Rapid alignment updating with Extensiphy

Abstract

High-throughput sequencing has become commonplace in evolutionary studies. Large, rapidly collected genomic datasets are used to capture biodiversity and for monitoring global and national scale disease transmission patterns, among many other applications. Updating homologous sequence datasets with new samples is cumbersome, requiring excessive program runtimes and data processing. We describe Extensiphy, a bioinformatics tool to efficiently update multiple sequence alignments with whole-genome short-read data. Extensiphy performs reference based sequence assembly and alignment in one process while maintaining the alignment length of the original alignment. Input data-types for Extensiphy are any multiple sequence alignment in fasta format and whole-genome, short-read fastq sequences. To validate Extensiphy, we compared its results to those produced by two other methods that construct whole-genome scale multiple sequence alignments.
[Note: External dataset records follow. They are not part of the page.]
(** * Order-book synchronisation and message routing of the ccxt websocket
      exchanges [ripio] (python/ccxt/pro/ripio.py) and [bitmex]
      (python/ccxtpro/bitmex.py)

    The two classes are embedded as state-passing functions over the Python
    values they receive.  The file is organised like the sources:

    - [Py]     : Python values, exceptions, calls, and the state/exception
                 monad the methods run in;
    - [Base]   : what the classes inherit or are handed (the [safe_*]
                 readers, price-level books, the connection's waiters);
    - [Ripio]  : the methods of class ripio;
    - [Bitmex] : the methods of class bitmex;
    - the properties of both, proved last. *)

From Stdlib Require Import ZArith QArith Qround Ascii String List Lia Bool.
From stdpp Require Import base tactics option list strings gmap pretty.

Set Warnings "-register-all".

Open Scope Z_scope.
Open Scope string_scope.
Open Scope list_scope.

(* ===================================================================== *)
(** * Python values and control                                           *)
(* ===================================================================== *)

Module Py.

(** The bound methods a ripio subscription stores under ['method']. *)
Inductive Method : Type :=
| handle_trade_method
| handle_ticker_method
| handle_order_book_method.

(** JSON-shaped Python values.  A dict keeps its insertion order, as Python's
    does; keys are strings.  A float is kept as the text of its literal: the
    code never computes with one, it only converts ([float(...)]) and
    stores. *)
Inductive PyVal : Type :=
| PNone
| PBool (b : bool)
| PInt (z : Z)
| PFloat (lit : string)
| PStr (s : string)
| PList (l : list PyVal)
| PDict (d : list (string * PyVal))
| PMethod (m : Method).

(** Exception classes the two files can meet. *)
Inductive ExnClass : Type :=
| TypeError | ValueError | KeyError | AttributeError | IndexError
| ExchangeError | RateLimitExceeded | BadSymbol | NetworkError
| NotImplementedError.

Record Exn : Type := mkExn { exn_class : ExnClass; exn_arg : PyVal }.

Definition exn_class_eqb (a b : ExnClass) : bool :=
  match a, b with
  | TypeError, TypeError | ValueError, ValueError | KeyError, KeyError
  | AttributeError, AttributeError | IndexError, IndexError
  | ExchangeError, ExchangeError | RateLimitExceeded, RateLimitExceeded
  | BadSymbol, BadSymbol | NetworkError, NetworkError
  | NotImplementedError, NotImplementedError => true
  | _, _ => false
  end.

(** ** Insertion-ordered dicts *)

Definition pydict (V : Type) : Type := list (string * V).

Fixpoint dict_get {V} (d : pydict V) (k : string) : option V :=
  match d with
  | [] => None
  | (k', v) :: d' => if String.eqb k' k then Some v else dict_get d' k
  end.

Definition dict_mem {V} (d : pydict V) (k : string) : bool :=
  match dict_get d k with Some _ => true | None => false end.

(** [d[k] = v]: an existing key keeps its place, a new one goes last. *)
Fixpoint dict_set {V} (d : pydict V) (k : string) (v : V) : pydict V :=
  match d with
  | [] => [(k, v)]
  | (k', v') :: d' =>
      if String.eqb k' k then (k, v) :: d' else (k', v') :: dict_set d' k v
  end.

Definition dict_keys {V} (d : pydict V) : list string := map fst d.

(** ** [str] and [repr] *)

Definition hex_digit (n : N) : ascii :=
  match n with
  | 0 => "0" | 1 => "1" | 2 => "2" | 3 => "3" | 4 => "4" | 5 => "5"
  | 6 => "6" | 7 => "7" | 8 => "8" | 9 => "9" | 10 => "a" | 11 => "b"
  | 12 => "c" | 13 => "d" | 14 => "e" | _ => "f"
  end%N%char.

Fixpoint string_mem (c : ascii) (s : string) : bool :=
  match s with
  | EmptyString => false
  | String c' s' => Ascii.eqb c c' || string_mem c s'
  end.

(** One character of a [repr]'d string, for the quote [q] chosen. *)
Definition repr_char (q c : ascii) : string :=
  let n := N_of_ascii c in
  if Ascii.eqb c "\"%char then "\\"
  else if Ascii.eqb c q then String "\"%char (String c "")
  else if (n =? 10)%N then "\n"
  else if (n =? 13)%N then "\r"
  else if (n =? 9)%N then "\t"
  else if ((n <? 32) || (n =? 127))%N
       then String "\"%char (String "x"%char
              (String (hex_digit (n / 16)) (String (hex_digit (n mod 16)) "")))
  else String c "".

Fixpoint repr_chars (q : ascii) (s : string) : string :=
  match s with
  | EmptyString => ""
  | String c s' => repr_char q c +:+ repr_chars q s'
  end.

Definition squote : ascii := "'"%char.
Definition dquote : ascii := Ascii.ascii_of_nat 34.

(** [repr] of a str: single quotes, unless the text holds a single quote and
    no double quote. *)
Definition repr_str (s : string) : string :=
  let q := if string_mem squote s && negb (string_mem dquote s)
           then dquote else squote in
  String q (repr_chars q s +:+ String q "").

Fixpoint join (sep : string) (l : list string) : string :=
  match l with
  | [] => ""
  | [x] => x
  | x :: l' => x +:+ sep +:+ join sep l'
  end.

Definition method_name (m : Method) : string :=
  match m with
  | handle_trade_method => "handle_trade"
  | handle_ticker_method => "handle_ticker"
  | handle_order_book_method => "handle_order_book"
  end.

Fixpoint py_repr (v : PyVal) : string :=
  match v with
  | PNone => "None"
  | PBool true => "True"
  | PBool false => "False"
  | PInt z => pretty z
  | PFloat lit => lit
  | PStr s => repr_str s
  | PList l => "[" +:+ join ", " (map py_repr l) +:+ "]"
  | PDict d =>
      "{" +:+ join ", "
               (map (fun kv => repr_str (fst kv) +:+ ": " +:+ py_repr (snd kv)) d)
          +:+ "}"
  | PMethod m => "<bound method " +:+ method_name m +:+ ">"
  end.

(** [str(v)]: the text itself for a str, [repr] for everything else. *)
Definition py_str (v : PyVal) : string :=
  match v with
  | PStr s => s
  | _ => py_repr v
  end.

(** Truthiness, as [if v:] and [v or w] see it. *)
Definition truthy (v : PyVal) : bool :=
  match v with
  | PNone => false
  | PBool b => b
  | PInt z => negb (z =? 0)%Z
  | PFloat _ => true
  | PStr s => negb (String.eqb s "")
  | PList l => match l with [] => false | _ => true end
  | PDict d => match d with [] => false | _ => true end
  | PMethod _ => true
  end.

(** ** Results and the state/exception monad

    A method either returns or raises; what it wrote to the objects it was
    handed before raising stays written, so the state is returned on both
    paths. *)

Inductive Res (A : Type) : Type :=
| Ok (a : A)
| Raise (e : Exn).
Arguments Ok {A} a.
Arguments Raise {A} e.

Definition M (S A : Type) : Type := S -> Res A * S.

Definition ret {S A} (a : A) : M S A := fun s => (Ok a, s).

Definition bind {S A B} (c : M S A) (k : A -> M S B) : M S B :=
  fun s =>
    match c s with
    | (Ok a, s') => k a s'
    | (Raise e, s') => (Raise e, s')
    end.

Definition raise {S A} (e : Exn) : M S A := fun s => (Raise e, s).

Definition get {S} : M S S := fun s => (Ok s, s).
Definition put {S} (s : S) : M S unit := fun _ => (Ok tt, s).
Definition modify {S} (f : S -> S) : M S unit := fun s => (Ok tt, f s).

(** [try: c  except Exception as e: h e] *)
Definition try_except {S A} (c : M S A) (h : Exn -> M S A) : M S A :=
  fun s =>
    match c s with
    | (Ok a, s') => (Ok a, s')
    | (Raise e, s') => h e s'
    end.

(** A pure computation that may raise, run inside a method. *)
Definition lift {S A} (r : Res A) : M S A := fun s => (r, s).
We measured our comparisons by analysing program runtimes, base-call accuracy, dataset retention in the presence of missing data and phylogenetic accuracy. We found that Extensiphy rapidly produces high-quality updated sequence alignments while preventing alignment shrinkage due to missing data. Phylogenies estimated from alignments produced by Extensiphy show similar accuracy to other commonly used alignment construction methods. Extensiphy is suitable for updating large sequence alignments and is ideal for studies of biodiversity, ecology and epidemiological monitoring efforts.